One thing I will tell you that is a recent boon to the normal consumer is the personal weatherstation. I put mine up last summer down at camp. It set KYHillChick back less than $120, and it reports local weather conditions over the Internet to Weather Underground. The way it improves my weather awareness is more for the forecasting than anything else. Let me explain.
Yes, the little station does report things pretty darn accurately. Weather Underground consistently gives it a gold-star award for reliability. Big whoop! In the big picture, who cares what the weather is down on the end of my road?

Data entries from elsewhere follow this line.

(** Serving a connection. *)
Lemma us_xfr_round_spec fuel sfd s : (remaining (cv s) < fuel)%nat ->
  post (fun r s' => r = inl tt /\ (remaining (cv s') <= remaining (cv s))%nat /\
      (exists c l, log (cv s') = log (cv s) ++ Accepted c :: l /\ copied c STDOUT_FILENO (fun x => x) true l))
    (fun e s' => fails e /\ exists l, log (cv s') = log (cv s) ++ l /\
      (l = [] \/ exists c l', l = Accepted c :: l' /\ copied c STDOUT_FILENO (fun x => x) false l'))
    (us_xfr_round strerror fuel sfd s).
Proof.
  intros Hfuel. unfold us_xfr_round. eapply (setup_event _ _ _ _ _ _ s []); [apply since_start|exact (cv_accept sfd s)| |].
  2: { intros e s' He Hs'. split; [done|]. exists []. rewrite Hs'. split; [done|by left]. }
  intros c s1 Hs1. unfold since in Hs1. cbn in Hs1. apply post_bind. eapply post_mono; [| |apply (write_loop_spec fuel 100 c STDOUT_FILENO (fun x => x) partial s1); by rewrite Hs1].
  - intros _ s2 (Hr & l & Hl & Hs2). rewrite Hs1 in Hr, Hs2. cbn in Hr, Hs2. rewrite <- app_assoc in Hs2.
    apply same_then; [exact (cv_close c s2)|]. intros o s3 Hs3.
    assert (Hdone : forall s4, cv s4 = cv s3 -> (remaining (cv s4) <= remaining (cv s))%nat /\
      exists c l, log (cv s4) = log (cv s) ++ Accepted c :: l /\ copied c STDOUT_FILENO (fun x => x) true l).
    { intros s4 Hs4. rewrite Hs4, Hs3. split; [done|]. exists c, l. split; [exact Hs2|done]. }
    destruct o; [rewrite mret_bind; split; [done|by apply Hdone]|].
    rewrite (bind_done _ _ _ _ _ (proj1 (errMsg_correct strerror (str "close") s3))). split; [done|]. apply Hdone, cv_libc.
  - intros e s2 (He & l & Hl & Hs2). rewrite Hs1 in Hs2. cbn in Hs2. rewrite <- app_assoc in Hs2. split; [done|].
    exists (Accepted c :: l). split; [exact Hs2|]. right. by exists c, l.
Qed.
Lemma serving_spec s0 fuel rfuel sfd s l : (remaining (cv s) < rfuel)%nat -> sessions STDOUT_FILENO l -> log (cv s) = log (cv s0) ++ l ->
  post (fun _ _ => False) (ended s0 (serves STDOUT_FILENO)) (iter fuel (fun _ : unit => us_xfr_round strerror rfuel sfd) tt s : outcome Empty_set * S).
Proof.
  revert s l. induction fuel as [|fuel IH]; intros s l Hr Hl Hs; cbn [iter].
  - exists l. split; [done|]. split; [by left|]. exists l, []. rewrite app_nil_r. split; [done|split; [done|by left]].
  - apply post_bind. eapply post_mono; [| |exact (us_xfr_round_spec rfuel sfd s Hr)].
    + intros r s1 (-> & Hr1 & c & l1 & Hs1 & Hc). apply (IH s1 (l ++ Accepted c :: l1)); [lia|by constructor|]. by rewrite Hs1, Hs, <- app_assoc.
    + intros e s1 (He & l1 & Hs1 & Hpart). exists (l ++ l1). split; [by rewrite Hs1, Hs, <- app_assoc|]. split; [by right|]. by exists l, l1.
Qed.
Lemma serves_nothing s e s' : fails e -> cv s' = cv s -> ended s (serves STDOUT_FILENO) e s'.
Proof.
  intros He Hs'. exists []. rewrite Hs', app_nil_r. split; [done|]. split; [by right|]. exists [], []. split; [constructor|split; [done|by left]].
Qed.
Lemma us_xfr_sv_spec fuel rfuel s : (remaining (cv s) < rfuel)%nat ->
  post (fun _ _ => False) (ended s (serves STDOUT_FILENO)) (us_xfr_sv strerror fuel rfuel s).
Proof.
  intros Hr. unfold us_xfr_sv. eapply (setup_same _ _ _ _ _ s []); [apply since_start|exact (cv_socket SOCK_STREAM s)| |].
  2: { intros e s' He Hs'. apply serves_nothing; [done|]. rewrite Hs'. by destruct (cv s); unfold log, remaining; rewrite app_nil_r. }
  intros sfd s1 Hs1. assert (Hv1 : cv s1 = cv s) by (rewrite Hs1, app_nil_r; by destruct (cv s)). clear Hs1.
  destruct (_ <? _)%nat; [apply fatal_ends; intros; apply serves_nothing; [done|congruence]|].
  apply same_then; [exact (cv_remove _ s1)|]. intros r s2 Hs2.
  rewrite (bind_done get_errno _ s2 (lc_errno (libc_of s2)) s2) by done.
  destruct (if r is None then _ else _); [apply errExit_ends; intros; apply serves_nothing; [done|congruence]|].
  assert (Hv2 : since s [] s2) by (eapply since_same; [apply since_start|congruence]).
  assert (Hno : forall e s', fails e -> since s [] s' -> ended s (serves STDOUT_FILENO) e s').
  { intros e s' He Hs'. apply serves_nothing; [done|]. rewrite Hs', app_nil_r. by destruct (cv s). }
  eapply (setup_same _ _ _ _ _ s []); [exact Hv2|exact (cv_bind sfd _ s2)| |done]. intros u3 s3 Hs3.
  eapply (setup_same _ _ _ _ _ s []); [exact Hs3|exact (cv_listen sfd 5 s3)| |done]. intros u4 s4 Hs4.
  apply (serving_spec s fuel rfuel sfd s4 []); [by rewrite Hs4|constructor|by rewrite Hs4].
Qed.
Lemma unixBind_spec addr0 path s :
  post (fun _ s' => cv s' = cv s) (fun _ _ => False) (unixBind addr0 (Some path) SOCK_STREAM s).
Proof.
  unfold unixBind. apply post_bind. eapply post_mono; [| |exact (unixBuildAddress_same path addr0 s)]; [|done].
  intros [r addr] s1 [Hs1 Haddr]. cbn in Haddr. destruct (Z.eqb_spec r (-1)) as [|Hr]; [done|]. destruct (Haddr Hr) as [a ->].
  rewrite (bind_done (deref _) _ s1 a s1) by done. apply same_then; [exact (cv_socket _ s1)|]. intros [sd|] s2 Hs2; [|cbn; congruence].
  apply same_then; [exact (cv_bind sd a s2)|]. intros [u|] s3 Hs3; [cbn; congruence|].
  rewrite (bind_done get_errno _ s3 (lc_errno (libc_of s3)) s3) by done.
  apply same_then; [exact (cv_close sd _)|]. intros o s4 Hs4. unfold set_errno. munfold. cbn. rewrite cv_libc. congruence.
Qed.
Lemma us_xfr_v2_sv_spec addr0 fuel rfuel s : (remaining (cv s) < rfuel)%nat ->
  post (fun _ _ => False) (ended s (serves STDOUT_FILENO)) (us_xfr_v2_sv strerror addr0 fuel rfuel s).
Proof.
  intros Hr. unfold us_xfr_v2_sv. apply post_bind. eapply post_mono; [| |exact (unixBind_spec addr0 SV_SOCK_PATH_V2 s)]; [|done].
  intros [sfd|] s1 Hs1; [|apply errExit_ends; intros; apply serves_nothing; [done|congruence]].
  eapply (setup_same _ _ _ _ _ s []); [eapply since_same; [apply since_start|exact Hs1]|exact (cv_listen sfd 5 s1)| |].
  - intros u s2 Hs2. apply (serving_spec s fuel rfuel sfd s2 []); [by rewrite Hs2|constructor|by rewrite Hs2].
  - intros e s2 He Hs2. apply serves_nothing; [done|]. rewrite Hs2, app_nil_r. by destruct (cv s).
Qed.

AH! That’s just the start. The reason I wanted to put that station up was the shakiness of the forecasts. If you went out on the front porch, my phone was telling me conditions in Berry, Kentucky. If I was out on the back of the house, I was getting the forecast for Brooksville. Sometimes I was in Milford or Falmouth or Auburn, and none of these forecasts agreed. If I resorted to the NOAA weather radio, I could get stations meant for Cincinnati, Batavia or Lexington. None of them agreed except in the most general way. “Rain moving into the area . . .” what does that mean? When is it going to rain? Which area?
When I put up my weather station, it put a pin on the weather map. The forecasts for CONUS are now pretty well automated. Massive computer systems crank them out using modeling software. By getting exact GPS coordinates, I now know down to the quarter-hour when precipitation will start and end. I know when bad weather will hit. I know how fast the wind will be– not at Greater Cincinnati Airport or Batavia, Ohio (my closest station of record). I mean right in my backyard!
So what? Here’s what I know about the differences. I’m about 60 miles from camp during the week. I have a Weather Underground personal weather station reporting less than a 1/2 mile from the house. It differs from the one at camp rather dramatically. There is normally about a 5F difference in temperature. That become significant when snow or freezing rain moves in. It will snow at Cincinnati, but rain at the farm. Rain will hit sometimes 4 hours later or sooner at one location versus the other.
In the big picture, so what? I think it does make a difference. Prior to my weather station coming on line, Falmouth, Kentucky had to rely on stations at Berry and Auburn and Brooksville for forecasts. Now, I am the closest station to Falmouth. It means everyone around me for 10-20 miles in every direction now has more accurate forecasting at their fingertips. I think that’s cool.